In November, I was attending one of the sessions. I remember telling the counselor about my teenage son and what a bum he was. I talked about how my son would not clean up his room and how he never picked up after himself.

"This kid is a total waste of life," I told the counselor. This was a fact and I knew it to be true.

"How do you know that?" he asked.

"Because I deal only with the facts and nothing else. Black is black and white is white, and there is no in between," I replied.

Then the counselor asked me the following question.

"Mr. Kiser, you were raised in the orphanage and the reform school. Do you think they raised you in the correct manner?"

"NO!" I replied rather quickly. "The bastards were too strict on me and I was never allowed to be a child."
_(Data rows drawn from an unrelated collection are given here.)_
(** * llm-agent-loop: the [agentLoop] control loop of [src/index.ts]

    The repository is one asynchronous function, [agentLoop], which drives
    three caller-supplied callbacks ([llmCaller], [stopCondition] and the
    optional [updateContext]) until the stop condition holds or the
    iteration bound [maxLoops] is reached.

    The embedding is a state-passing one.  A callback is a function of the
    [World] (everything a JavaScript closure can read and write: its own
    captured variables, the heap behind a context object, the network) that
    yields the way its promise settles together with the new world.  The
    loop threads the world through the callbacks in program order and
    records every invocation, so that statements about how often and with
    which arguments a callback was invoked are statements about the
    recorded list of calls. *)

From Stdlib Require Import ZArith QArith String List Bool Lia.
Import ListNotations.

Set Implicit Arguments.

(** ** JavaScript numbers, as far as the loop observes them

    [maxLoops] has the TypeScript type [number]: an IEEE double, which is
    NaN, one of the two infinities, or a finite value.  Every finite double
    is a rational, so finite values are carried as [Q] (the representation
    is not canonical; only comparisons are ever made).

    The loop counter [iterations] is a double too.  It starts at [0] and
    is only ever incremented by one, so its values are integers and it is
    carried as a [Z], with the rounding of [iterations++] written out in
    [increment] below. *)

Inductive number : Type :=
| NaN
| Infinity
| NegInfinity
| Finite (q : Q).

Definition number_of_Z (z : Z) : number := Finite (inject_Z z).

(** [n < m] where [n] is an integer and [m] a double: comparisons with NaN
    are false. *)
Definition number_lt (n : Z) (m : number) : bool :=
  match m with
  | NaN => false
  | Infinity => true
  | NegInfinity => false
  | Finite q => negb (Qle_bool q (inject_Z n))
  end.

(** [n <= m], likewise. *)
Definition number_le (n : Z) (m : number) : bool :=
  match m with
  | NaN => false
  | Infinity => true
  | NegInfinity => false
  | Finite q => Qle_bool (inject_Z n) q
  end.

(** [m] is the integer [z]. *)
Definition number_is_Z (m : number) (z : Z) : Prop :=
  match m with
  | Finite q => q == inject_Z z
  | _ => False
  end.

(** [m < 0]. *)
Definition number_negative (m : number) : Prop :=
  match m with
  | Finite q => q < 0
  | NegInfinity => True
  | _ => False
  end.

(** [iterations++], line 79.  Adding one to an integer double is exact as
    long as the sum is below [2^53].  At [2^53] it is not: [2^53 + 1] is
    not a double, and it is rounded (to nearest, ties to even) back to
    [2^53].  The counter, which starts at [0], therefore counts up to
    [2^53] and stays there. *)
Definition counter_limit : Z := 9007199254740992.

Definition increment (n : Z) : Z :=
  if (n <? counter_limit)%Z then (n + 1)%Z else n.

(** The counter after [passes] increments, from [n] and from [0]. *)
Definition counter_after (n passes : Z) : Z :=
  Z.min (n + passes) (Z.max n counter_limit).

Definition counted (passes : Z) : Z := Z.min passes counter_limit.

Section Model.

(** The two type parameters of [agentLoop]. *)
Context {TResponse TContext : Type}.
(** The values a callback may throw, or reject its promise with. *)
Context {Thrown : Type}.
(** The state the callbacks close over. *)
Context {World : Type}.

(** How an awaited value settles.  [Pending] stands for a promise that
    never settles: the [await] on it never resumes. *)
Inductive settled (A : Type) : Type :=
| Fulfilled (a : A)
| Rejected (e : Thrown)
| Pending.
Arguments Rejected {A} e.
Arguments Pending {A}.

(** A callback invocation followed by the [await] of its result. *)
Definition Async (A : Type) : Type := World -> settled A * World.

(** [interface AgentLoopOptions<TResponse, TContext>] *)
Record AgentLoopOptions : Type := {
  llmCaller : TContext -> Async TResponse;
  stopCondition : TResponse -> TContext -> Async bool;
  maxLoops : option number;
  updateContext : option (TResponse -> TContext -> Async TContext);
  initialContext : TContext
}.

(** ['stop_condition' | 'max_loops'] *)
Inductive Reason : Type := stop_condition | max_loops.

(** [interface AgentLoopResult<TResponse, TContext>].  [lastResponse] is
    the variable of line 75, of type [TResponse | undefined]: it is [None]
    as long as nothing was assigned to it, and its value is [undefined]
    then.  The union is not tagged: when [undefined] is itself a value of
    [TResponse], the variable is [undefined] as well after a response that
    is [undefined] was assigned to it; see [is_undefined] below. *)
Record AgentLoopResult : Type := {
  finalContext : TContext;
  lastResponse : option TResponse;
  reason : Reason;
  iterations : Z
}.

(** One recorded callback invocation: the arguments it received and the
    way it settled. *)
Inductive call : Type :=
| call_llmCaller (context : TContext) (s : settled TResponse)
| call_stopCondition (response : TResponse) (context : TContext)
                     (s : settled bool)
| call_updateContext (response : TResponse) (context : TContext)
                     (s : settled TContext).

(** How (a part of) the asynchronous function completes: it returns, it
    throws, it is suspended for ever on a pending [await], or the model
    ran out of [fuel] before the loop was over. *)
Inductive completion (A : Type) : Type :=
| Returned (a : A)
| Threw (e : Thrown)
| Hung
| OutOfFuel.
Arguments Threw {A} e.
Arguments Hung {A}.
Arguments OutOfFuel {A}.

Record run (A : Type) : Type := {
  outcome : completion A;
  world : World;
  calls : list call
}.

Definition Exec (A : Type) : Type := World -> run A.

Definition ret {A} (a : A) : Exec A :=
  fun w => {| outcome := Returned a; world := w; calls := [] |}.

Definition out_of_fuel {A} : Exec A :=
  fun w => {| outcome := OutOfFuel; world := w; calls := [] |}.

(** [prepend cs r]: the run [r] after the calls [cs] were made. *)
Definition prepend {A} (cs : list call) (r : run A) : run A :=
  {| outcome := outcome r; world := world r; calls := cs ++ calls r |}.

Definition bind {A B} (m : Exec A) (k : A -> Exec B) : Exec B :=
  fun w =>
    let r := m w in
    match outcome r with
    | Returned a => prepend (calls r) (k a (world r))
    | Threw e => {| outcome := Threw e; world := world r; calls := calls r |}
    | Hung => {| outcome := Hung; world := world r; calls := calls r |}
    | OutOfFuel =>
        {| outcome := OutOfFuel; world := world r; calls := calls r |}
    end.

Definition completion_of {A} (s : settled A) : completion A :=
  match s with
  | Fulfilled a => Returned a
  | Rejected e => Threw e
  | Pending => Hung
  end.

(** [await f(...)]: invoke the callback, record the call, and resume with
    the fulfilled value; a rejection (or an exception thrown by the call
    itself) is thrown at the [await].  Whatever else runs while the function
    is suspended is part of the effect of the call on the world. *)
Definition await {A} (record : settled A -> call) (f : Async A) : Exec A :=
  fun w =>
    let (s, w') := f w in
    {| outcome := completion_of s; world := w'; calls := [record s] |}.

(** The awaited call did not fulfil, and what the function does then. *)
Definition unfulfilled {A} (s : settled A) : bool :=
  match s with Fulfilled _ => false | _ => true end.

Definition abort {A B} (s : settled A) : completion B :=
  match s with Rejected e => Threw e | _ => Hung end.

Notation "x <- m ;; k" := (bind m (fun x => k))
  (at level 61, m at next level, right associativity).

Section Loop.

(** The destructured options of line 72. *)
Variable llmCaller' : TContext -> Async TResponse.
Variable stopCondition' : TResponse -> TContext -> Async bool.
Variable maxLoops' : number.
Variable updateContext' : option (TResponse -> TContext -> Async TContext).
Definition setDeps (d : bool * string * string * string) (s : state) : state :=
  {| data := data s; error := error s; dataTag := dataTag s; isLoading := isLoading s;
     AIRef := AIRef s; deps := Some d; requests := requests s;
     unhandled := unhandled s |}.

Definition setRequests (qs : list request) (s : state) : state :=
  {| data := data s; error := error s; dataTag := dataTag s; isLoading := isLoading s;
     AIRef := AIRef s; deps := deps s; requests := qs;
     unhandled := unhandled s |}.

(** One more rejection that nothing handles. *)
Definition report (r : rejection) (s : state) : state :=
  {| data := data s; error := error s; dataTag := dataTag s; isLoading := isLoading s;
     AIRef := AIRef s; deps := deps s; requests := requests s;
     unhandled := unhandled s ++ [r] |}.

(** The request at position [id] changed by [f]. *)
Fixpoint change (id : nat) (f : request -> request) (qs : list request)
  : list request :=
  match qs, id with
  | [], _ => []
  | q :: rest, 0 => f q :: rest
  | q :: rest, S k => q :: change k f rest
  end.

Definition onRequest (id : nat) (f : request -> request) (s : state) : state :=
  setRequests (change id f (requests s)) s.

Definition withStatus (st : status) (q : request) : request :=
  {| q_endpoint := q_endpoint q; q_headers := q_headers q; q_body := q_body q;
     q_tag := q_tag q; q_status := st; q_closed := q_closed q;
     q_reactions := q_reactions q; q_listeners := q_listeners q;
     q_reader := q_reader q |}.

Definition withClosed (q : request) : request :=
  {| q_endpoint := q_endpoint q; q_headers := q_headers q; q_body := q_body q;
     q_tag := q_tag q; q_status := q_status q; q_closed := true;
     q_reactions := q_reactions q; q_listeners := q_listeners q;
     q_reader := q_reader q |}.

Definition withReactions (rs : list reaction) (q : request) : request :=
  {| q_endpoint := q_endpoint q; q_headers := q_headers q; q_body := q_body q;
     q_tag := q_tag q; q_status := q_status q; q_closed := q_closed q;
     q_reactions := rs; q_listeners := q_listeners q;
     q_reader := q_reader q |}.

Definition withListeners (ls : list listener) (q : request) : request :=
  {| q_endpoint := q_endpoint q; q_headers := q_headers q; q_body := q_body q;
     q_tag := q_tag q; q_status := q_status q; q_closed := q_closed q;
     q_reactions := q_reactions q; q_listeners := ls;
     q_reader := q_reader q |}.

Definition withReader (r : body_read) (q : request) : request :=
  {| q_endpoint := q_endpoint q; q_headers := q_headers q; q_body := q_body q;
     q_tag := q_tag q; q_status := q_status q; q_closed := q_closed q;
     q_reactions := q_reactions q; q_listeners := q_listeners q;
     q_reader := r |}.

(** *** The value a call returns (lines 236-287) *)

Definition failed (message : string) : Result.t number := {|
  Result.data := VStr "";
  Result.isLoading := false;
  Result.error := Some message;
  Result.dataTag := ""
|}.

Definition useModel (s : state) (e : Env.t) (a : Args.t)
  : completion (Result.t number) :=
  match modelSchema e a with
  | Throw x => Throw x
  | Ret _ =>
      let preferences := Env.preferences e in
      let endpoint := Model.endpoint (target e a) in
      let res :=
        if Env.canAccessAI e then
          let ai :=
            useAI (Pref.promptPrefix preferences ++ Args.prompt a ++
                   Pref.promptSuffix preferences)
                  (Args.execute a) (temp e a)
                  (if endpoint =? "Raycast AI 3.5"
                   then "gpt-3.5-turbo" else "text-davinci-003") in
          {| Result.data := VStr (AI.data ai);
             Result.isLoading := AI.isLoading ai;
             Result.error := AI.error ai;
             Result.dataTag := tag a |}
        else
          {| Result.data := data s;
             Result.isLoading := true;
             Result.error := error s;
             Result.dataTag := dataTag s |} in
      Ret
        (if (String.length (Args.basePrompt a) =? 0)%nat &&
            (String.length (Args.prompt a) =? 0)%nat
         then failed "Prompt cannot be empty"
         else if namesRaycastAI endpoint || Models.isLoading (Env.models e) then
           if Models.isLoading (Env.models e) then
             {| Result.data := VStr "";
                Result.isLoading := true;
                Result.error := None;
                Result.dataTag := tag a |}
           else res
         else if Str.includes endpoint ":" then
           {| Result.data := data s;
              Result.isLoading := isLoading s;
              Result.error := error s;
              Result.dataTag := dataTag s |}
         else failed "Invalid Endpoint")
  end.

(** *** The stream (lines 193-219) *)

Definition newline : ascii := "010"%char.

(** One line of a chunk, for a listener of chain [c]: the listener's
    [text] and the hook's [data] before and after. What the [try] block
    throws ([JSON.parse], [get], [output.toString()]) is caught and the
    line is left. *)
Definition onLine (c : chain) (acc : string * value) (line : string)
  : string * value :=
  let (text, shown) := acc in
  if Str.startsWith line "data: [DONE]" then acc
  else if Str.startsWith line "data: " then
    match JSON_parse (Str.skip 5 line) with
    | None => acc
    | Some jsonData =>
        match get jsonData (keyPath c) None with
        | Throw _ => acc
        | Ret found =>
            let output := if truthy found then found else VStr "" in
            match to_text output with
            | Throw _ => acc
            | Ret fragment =>
                let text' := accumulate text fragment in
                (text', if me_tag c =? own_tag c then VStr text' else shown)
            end
        end
    end
  else acc.

(** The [data] event: every listener, in the order of registration, reads
    the lines of the chunk. *)
Fixpoint deliver (chunk : string) (ls : list listener) (shown : value)
  : list listener * value :=
  match ls with
  | [] => ([], shown)
  | l :: rest =>
      let (text', shown1) :=
        fold_left (onLine (l_chain l)) (Str.split newline chunk) (l_text l, shown) in
      let (rest', shown2) := deliver chunk rest shown1 in
      ({| l_chain := l_chain l; l_text := text' |} :: rest', shown2)
  end.

(** *** Callbacks on the promise *)

(** The [fetch] of request [id] has failed. *)
Definition fetch_failed (id : nat) (s : state) : bool :=
  match nth_error (requests s) id with
  | Some q => match q_status q with Rejected => true | _ => false end
  | None => false
  end.

(** [fetch.then((response) => response.body?.emit("close"))]: at once when
    the response is there, later when the promise is pending, never when it
    is rejected: the promise that [then] returns is then rejected too, with
    no handler. *)
Definition closeBody (id : nat) (s : state) : state :=
  let closed :=
    onRequest id
      (fun q =>
         match q_status q with
         | Pending => withReactions (q_reactions q ++ [Close]) q
         | Responded _ => withClosed q
         | Rejected => q
         end) s in
  if fetch_failed id s then report (FetchFailed id) closed else closed.

(** The body of request [id] has been read, or is being read. *)
Definition body_used (id : nat) (s : state) : bool :=
  match nth_error (requests s) id with
  | Some q => match q_reader q with Unread => false | _ => true end
  | None => false
  end.

(** The callback of [then] of a chain (lines 187-219). A body that was
    read before refuses [response.json()], and nothing handles that. *)
Definition onResponse (id : nat) (ok : bool) (c : chain) (s : state) : state :=
  if ok && (timing c =? "sync") then
    if body_used id s then report (BodyFailed id TypeError) s
    else onRequest id (withReader (Reading (keyPath c))) s
  else if ok && (timing c =? "async") then
    onRequest id
      (fun q => withListeners (q_listeners q ++ [{| l_chain := c; l_text := "" |}]) q)
      (setDataTag (own_tag c) s)
  else s.

(** The callback of [finally] of a chain (lines 220-226). *)
Definition onSettled (id : nat) (c : chain) (s : state) : state :=
  if negb (me_tag c =? own_tag c) then closeBody id s
  else setIsLoading false s.

Definition runThen (id : nat) (ok : bool) (s : state) (r : reaction) : state :=
  match r with
  | Handle c => onResponse id ok c s
  | Close => onRequest id withClosed s
  end.

Definition runFinally (id : nat) (s : state) (r : reaction) : state :=
  match r with
  | Handle c => onSettled id c s
  | Close => s
  end.

(** A callback registered with [then] on a promise that is rejected: the
    callback is passed over and the promise that [then] returned is
    rejected; a chain runs its [finally] and the promise that [finally]
    returned is rejected; nothing handles either. *)
Definition runRejected (id : nat) (s : state) (r : reaction) : state :=
  match r with
  | Handle c => report (FetchFailed id) (onSettled id c s)
  | Close => report (FetchFailed id) s
  end.

(** The promise of request [id] resolves: the callbacks of [then] run in
    the order of registration, then those of [finally]. *)
Definition respond (id : nat) (ok : bool) (s : state) : state :=
  match nth_error (requests s) id with
  | Some q =>
      match q_status q with
      | Pending =>
          let rs := q_reactions q in
          let s1 := onRequest id (fun q => withReactions [] (withStatus (Responded ok) q)) s in
          fold_left (runFinally id) rs (fold_left (runThen id ok) rs s1)
      | _ => s
      end
  | None => s
  end.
The counselor stood up, looked at me straight in the face and said, "Then why are you trying to do the same thing to your son?"

I nearly fell off of my damn chair. Those few simple words were the key that unlocked something in my brain. Everything became clear to me on that very spot. Those words made me realize that there was another way - another way, other than my way. Not just another way, but another way that might also be the right way. How could this be so? How could my way not be the right way? My way was not the right way because it was the orphanage’s way. Not the "real world" way. But that was the way I had been taught. It was all I knew.

Now I walk into my son's bedroom and see this ungodly pile of crap lying all over the place. But now I smile and shake my head, as I tell the lazy bum to clean up his room.

It is for the first time that I now get to see the mess that I was never allowed to have.